A única outra capital que vive a mesma realidade em termos absolutos – ou seja, com mais de mil casos ao longo de 10 anos – é Salvador. Boa Vista aparece na pesquisa feita como a capital que merece maior atenção das autoridades e dos movimentos em defesa das mulheres. Os dados do Sistema de Informações sobre Mortalidade, que, segundo o Ministério da Saúde, “capta todos os óbitos do país a fim de fornecer informações sobre mortalidade para todas as instâncias do sistema de saúde”, mostram que 2 em cada 100 mulheres que moram por lá morreram vítimas de violência nos anos avaliados – mais do que o dobro da média nacional.
Em tempo II
O ex-secretário Municipal da Saúde de São Paulo e hoje diretor do Monitor Saúde, Januário Montone, classifica a conclusão do levantamento como “relevante e ilustrativa”. Ele acredita que análises desse tipo, os chamados benchmarks, são “produtivos para a formulação de políticas públicas”.

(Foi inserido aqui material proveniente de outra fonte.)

Lemma C3_failed_upload_aborts_run_witness :
  syncState (runFrom (Scenario.refusing "6" Scenario.noTree) Sample.noKey Scenario.rd
               (Sample.config "" false false) Scenario.sevenFiles Sample.idle) = ERROR
  /\ branchHead (runFrom (Scenario.refusing "6" Scenario.noTree) Sample.noKey Scenario.rd
                   (Sample.config "" false false) Scenario.sevenFiles Sample.idle)
     = Some "c0".
Proof.
  pose proof (C3_failed_upload_aborts_run (Scenario.refusing "6" Scenario.noTree)
                Sample.noKey Scenario.rd (Sample.config "" false false)
                Scenario.sevenFiles Sample.idle Scenario.sixth) as H.
  destruct H as (Hstate & Hhead & _).
  - vm_compute. tauto.
  - vm_compute. reflexivity.
  - split; assumption.
Defined.

(** That run, event by event: the second batch is started,
    its second upload is never acknowledged, and no request follows. *)
Example seven_files_sixth_refused :
  events (runFrom (Scenario.refusing "6" Scenario.noTree) Sample.noKey Scenario.rd
            (Sample.config "" false false) Scenario.sevenFiles Sample.idle)
  = [Call (GetRef "main"); Call (GetTreeRecursive "c0");
     BatchStarted ["1"; "2"; "3"; "4"; "5"];
     Call (CreateBlob "1"); Call (CreateBlob "2"); Call (CreateBlob "3");
     Call (CreateBlob "4"); Call (CreateBlob "5");
     BatchStarted ["6"; "7"];
     Call (CreateBlob "6"); Call (CreateBlob "7")].
Proof. vm_compute. reflexivity. Qed.

(** ** A run on matching content *)

Lemma be_bytes_length (n : nat) (z : Z) : List.length (Sha1.be_bytes n z) = n.
Proof.
  revert z. induction n as [|n IH]; intros z; simpl; [reflexivity|].
  rewrite List.length_app, IH. simpl. lia.
Qed.

(** The digest has twenty bytes, so the hasher gives forty characters. *)
Lemma digest_length (msg : list byte) : List.length (Sha1.digest msg) = 20.
Proof. unfold Sha1.digest. now rewrite !List.length_app, !be_bytes_length. Qed.

Lemma hex_lower_length (bs : list byte) :
  String.length (hex_lower bs) = 2 * List.length bs.
Proof. induction bs as [|b bs IH]; simpl; [reflexivity|]. rewrite IH. lia. Qed.







(** ** Resolving the branch head *)

Lemma getRef_run (gh : Provider) (branch : string) (w : World) :
  GitHubService.getRef gh branch w
  = (extend w [Call (GetRef branch)] [],
     match GET_ref gh branch with
     | Ok sha => Normal sha
     | _ => Throw (branchNotFound branch)
     end).
Proof.
  unfold GitHubService.getRef, try_catch. rewrite request_run.
  now destruct (GET_ref gh branch).
Qed.

(** C6, amended.  [getRef] throws one and the same not-found error exactly
    when the ref request fails, whatever the cause; the scan never throws,
    and it goes to first-push mode (no parent commit, empty remote tree)
    exactly when the ref request fails. *)
Theorem C6_any_ref_failure_is_branch_not_found (gh : Provider) (branch : string)
    (w : World) :
  (snd (GitHubService.getRef gh branch w) = Throw (branchNotFound branch)
   <-> refRequestFails gh branch)
  /\ snd (scan gh branch w) = Normal (scanOutcome gh branch)
  /\ (snd (scan gh branch w) = Normal firstPush <-> refRequestFails gh branch).
Proof.
  rewrite getRef_run. destruct (scan_run gh branch w) as (lg & ->).
  cbn [snd]. unfold refRequestFails, scanOutcome, firstPush.
  destruct (GET_ref gh branch) as [sha|status message|message].
  - split; [|split; [reflexivity|]].
    + split; [discriminate|]. intros H. now contradiction (H sha).
    + split.
      * destruct (GET_tree gh sha); discriminate.
      * intros H. now contradiction (H sha).
  - repeat split; intros; discriminate.
  - repeat split; intros; discriminate.
Qed.

(** C6 as stated fails on a rejected token: the ref request is answered
    401, yet [getRef] throws the not-found error and the scan goes to
    first-push mode. *)
Lemma C6_bad_credentials_counterexample :
  ~ absenceIsDistinguished Credentials.rejected "main" Sample.idle.
Proof.
  intros (Hget & _).
  destruct Hget as (Hget & _).
  destruct Hget as (message & H).
  - rewrite getRef_run. reflexivity.
  - discriminate H.
Qed.

(** On a rejected token the run goes on as a first push: it takes the
    local file for new and asks for its blob. *)
Example bad_credentials_run :
  events (runFrom Credentials.rejected Sample.noKey Scenario.rd
            (Sample.config "" false false) [Sample.localFile "a" "x"] Sample.idle)
  = [Call (GetRef "main"); BatchStarted ["a"]; Call (CreateBlob "x")].
Proof. vm_compute. reflexivity. Qed.

(** ** The commit message *)

Lemma no_mutation_no_commit (evs : list Event) :
  mutationsOf evs = [] -> commitMessagesOf evs = [] /\ treesOf evs = [].
Proof.
  induction evs as [|e evs IH]; [auto|].
  unfold mutationsOf. simpl. destruct e as [[]|]; simpl; try discriminate; exact IH.
Qed.

Lemma commitMessagesOf_app (e1 e2 : list Event) :
  commitMessagesOf (e1 ++ e2) = commitMessagesOf e1 ++ commitMessagesOf e2.
Proof. apply List.flat_map_app. Qed.

Lemma treesOf_app (e1 e2 : list Event) : treesOf (e1 ++ e2) = treesOf e1 ++ treesOf e2.
Proof. apply List.flat_map_app. Qed.

Lemma commitEvents_tree (gh : Provider) (b : string) (head : option string)
    (finalTree : list GitTreeItem.t) (message : string) :
  treesOf (commitEvents gh b head finalTree message) = [finalTree].
Proof.
  unfold commitEvents. destruct (POST_trees gh finalTree); [|reflexivity..].
  simpl. destruct (POST_commits gh _ _ _); [|reflexivity..].
  simpl. now destruct (isTruthySha head).
Qed.

Lemma commitEvents_message (gh : Provider) (b : string) (head : option string)
    (finalTree : list GitTreeItem.t) (message newTreeSha : string) :
  POST_trees gh finalTree = Ok newTreeSha ->
  commitMessagesOf (commitEvents gh b head finalTree message) = [message].
Proof.
  intros H. unfold commitEvents. rewrite H.
  simpl. destruct (POST_commits gh _ _ _); [|reflexivity..].
  simpl. now destruct (isTruthySha head).
Qed.

(** A run with something to upload or to delete has passed the guard on
    an empty selection. *)
Lemma work_passes_guard (gh : Provider) (config : SyncConfig)
    (files : list FileToSync.t) :
  uploadsOf gh config files <> [] \/ filesToDelete (planOf gh config files) <> [] ->
  (List.length files =? 0)%nat && negb (deleteMissing config) = false.
Proof.
  intros [Hup|Hdel].
  - now rewrite (uploads_need_files gh config files Hup).
  - destruct (deleteMissing config) eqn:Hd; [apply andb_false_r|].
    contradiction Hdel. unfold planOf. cbn [filesToDelete].
    unfold computeFilesToDelete. now rewrite Hd.
Qed.

Lemma fallback_when_down (ai : Gemini) (config : SyncConfig)
    (uploads : list UploadItem) (deleted : list string) :
  autoCommitMessage config = true -> collaboratorDown ai ->
  chooseCommitMessage ai config uploads deleted = fallbackMessage ai.
Proof.
  intros Hauto Hdown. unfold chooseCommitMessage, generateCommitMessage, fallbackMessage.
  rewrite Hauto. destruct Hdown as [-> | Hfail]; [reflexivity|].
  destruct (Js.truthy (API_KEY ai)); [|reflexivity]. simpl. now rewrite Hfail.
Qed.

Lemma digits_no_f (d : Decimal.uint) :
  hasChar "f" (DecimalString.NilEmpty.string_of_uint d) = false.
Proof. induction d; simpl; auto. Qed.

Lemma decimal_no_f (n : nat) : hasChar "f" (Js.decimal n) = false.
Proof.
  unfold Js.decimal, DecimalString.NilZero.string_of_uint.
  destruct (Nat.to_uint n) eqn:E; try reflexivity; rewrite <- E; apply digits_no_f.
Qed.

(** Neither fallback of the helper is a templated message. *)
Lemma fallback_is_not_template (ai : Gemini) (n : nat) :
  fallbackMessage ai <> templateMessage n.
Proof.
  unfold fallbackMessage, templateMessage.
  destruct (Js.truthy (API_KEY ai)); [discriminate|].
  intros H.
  change ("chore: sync " +:+ Js.decimal n +:+ " files")
    with (String "c" (String "h" (String "o" (String "r" (String "e" (String ":"
           (String " " (String "s" (String "y" (String "n" (String "c" (String " "
              (Js.decimal n +:+ " files"))))))))))))) in H.
  injection H as H. pose proof (decimal_no_f n) as Hf.
  destruct (Js.decimal n) as [|x rest]; [discriminate H|].
  change (String x rest +:+ " files") with (String x (rest +:+ " files")) in H.
  injection H as <- _. discriminate Hf.
Qed.

(** C7, amended.  When automatic generation is requested and the
    collaborator has no key or its call fails, a run that reaches the commit
    phase is not aborted: once the tree is created (the provider takes its
    entries in any order) it asks for one commit,
    whose message is the fixed fallback of the helper ("chore: sync files
    via GitSync Mobile" without a key, "chore: batch update via GitSync
    Mobile" after a failed call) and never the templated "chore: sync N
    files", and it ends in SUCCESS when the provider accepts the tree, the
    commit and the ref. *)
Theorem C7_fallback_message_of_helper (gh : Provider) (ai : Gemini) (rd : RepoDetails)
    (config : SyncConfig) (files : list FileToSync.t) (es : list GitTreeItem.t)
    (newTreeSha : string) (w : World) :
  autoCommitMessage config = true ->
  collaboratorDown ai ->
  uploadsOf gh config files <> [] \/ filesToDelete (planOf gh config files) <> [] ->
  uploadResults gh (uploadsOf gh config files) = Some es ->
  (forall sent,
      Permutation sent (finalTreeOf config (planOf gh config files) es) ->
      POST_trees gh sent = Ok newTreeSha) ->
  commitMessagesOf (events (runFrom gh ai rd config files w))
  = commitMessagesOf (events w) ++ [fallbackMessage ai]
  /\ (forall n, fallbackMessage ai <> templateMessage n)
  /\ (forall newCommitSha,
         commitResultOf gh ai config files es = Some newCommitSha ->
         syncState (runFrom gh ai rd config files w) = SUCCESS
         /\ branchHead (runFrom gh ai rd config files w) = Some newCommitSha).
Proof.
  intros Hauto Hdown Hwork Hok Hsent.
  pose proof (Hsent _ (Permutation_refl _)) as Htree.
  destruct (run_uploaded gh ai rd config files es w (work_passes_guard _ _ _ Hwork)
              Hwork Hok) as (lg & evs & Hrun & Hm & _).
  unfold runFrom. rewrite Hrun. cbn [fst syncState branchHead events]. split.
  - rewrite !commitMessagesOf_app.
    destruct (scanEvents_reads gh (defaultBranchOf config)) as (_ & _ & _ & _ & ->).
    destruct (no_mutation_no_commit evs Hm) as (-> & _).
    unfold commitEventsOf.
    rewrite (commitEvents_message _ _ _ _ _ newTreeSha Htree).
    now rewrite (fallback_when_down ai config _ _ Hauto Hdown).
  - split; [intros n; apply fallback_is_not_template|].
    intros c Hc. now rewrite Hc.
Qed.

Lemma C7_fallback_message_of_helper_witness :
  commitMessagesOf
    (events (runFrom (Sample.provider Scenario.noTree) Sample.failing Scenario.rd
               (Sample.config "" false true) [Sample.localFile "a" "x"] Sample.idle))
  = ["chore: batch update via GitSync Mobile"].
Proof.
  refine (proj1 (C7_fallback_message_of_helper (Sample.provider Scenario.noTree)
                   Sample.failing Scenario.rd (Sample.config "" false true)
                   [Sample.localFile "a" "x"]
                   [Sample.blob "a" "blob:x"] "t1" Sample.idle _ _ _ _ _)).
  - reflexivity.
  - right. reflexivity.
  - left. vm_compute. discriminate.
  - vm_compute. reflexivity.
  - intros sent _. reflexivity.
Defined.

(** C7 as stated fails without a key: automatic generation is requested,
    the collaborator is unavailable, one file is uploaded, and the commit
    is asked for with the helper's own message, not "chore: sync 1 files". *)
Lemma C7_no_key_counterexample :
  autoCommitMessage (Sample.config "" false true) = true
  /\ collaboratorDown Sample.noKey
  /\ ~ commitsWithTemplate (Sample.provider Scenario.noTree) Sample.noKey Scenario.rd
         (Sample.config "" false true) [Sample.localFile "a" "x"] Sample.idle.
Proof.
  split; [reflexivity|]. split; [left; reflexivity|].
  unfold commitsWithTemplate. vm_compute. discriminate.
Qed.

(** ** The final tree *)

Lemma uploads_sublist (config : SyncConfig) (remote : gmap string string)
    (files : list FileToSync.t) :
  sublist (List.map remotePath (List.flat_map (uploadItemOf config remote) files))
    (List.map (remotePathOf config) files).
Proof.
  induction files as [|f files IH]; simpl; [constructor|].
  rewrite List.map_app. unfold uploadItemOf at 1.
  destruct (classify config remote f); simpl.
  - now apply sublist_cons.
  - now apply sublist_skip.
  - now apply sublist_skip.
Qed.

Lemma filter_map_sublist {A B} (g : A -> B) (keep among : A -> bool) (l : list A) :
  (forall x, keep x = true -> among x = true) ->
  sublist (List.map g (List.filter keep l)) (List.map g (List.filter among l)).
Proof.
  intros Hsub. induction l as [|x l IH]; simpl; [constructor|].
  destruct (keep x) eqn:Hk.
  - rewrite (Hsub x Hk). simpl. now apply sublist_skip.
  - destruct (among x); simpl; [now apply sublist_cons|exact IH].
Qed.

A Lupa procurou as prefeituras de Barcelos, Alto Alegre, Caracaraí, Rio de Janeiro, São Paulo, Salvador e Boa Vista para que comentassem o levantamento.
A prefeitura do Rio informou que possui dois serviços especializados no atendimento à mulher vítima de violência: o Centro Especializado de Atendimento à Mulher (CEAM) Chiquinha Gonzaga, que realiza atendimento psicológico e social e dá orientação jurídica às mulheres, além da Casa Viva Mulher Cora Coralina, que serve de abrigo a mulheres em situação de violência doméstica com risco de morte. Em 2018, 1.229 mulheres foram acompanhadas, diz a prefeitura carioca.
A prefeitura de São Paulo informou, também por e-mail, que, desde 2015, possui o Programa Guardiã Maria da Penha, que busca combater “a violência física, psicológica, sexual, moral e patrimonial contra as mulheres, monitorar o cumprimento das normas penais que garantem sua proteção e a responsabilização do agressor”.
A prefeitura acrescenta que as mulheres entram no projeto após medidas protetivas judiciais e que hoje há 225 delas sendo beneficiadas e recebendo visitas domiciliares periódicas de guardas civis. O grupo também dispõe de uma ferramenta chamada Socorro Imediato, que funciona dentro do aplicativo SP + Segura, diz a prefeitura.
Boa Vista, por sua vez, informou por nota que mantém, em parceria com o Tribunal de Justiça de Roraima, a Patrulha Maria da Penha, em que guardas civis municipais atuam para garantir o cumprimento de medidas protetivas. Acrescenta que faz trabalho de prevenção nas escolas, como é o caso dos projetos sociais Família que Acolhe e Maria Vai à Escola, que tratam sobre prevenção e violência doméstica. A prefeitura destaca, no entanto, que “segurança pública é competência do Estado, e em Roraima não existe uma Delegacia Especializada de Atendimento à Mulher, sendo que 65% da população de Roraima está em Boa Vista”.
Até o fechamento desta reportagem, as demais prefeituras não haviam retornado os contatos da reportagem.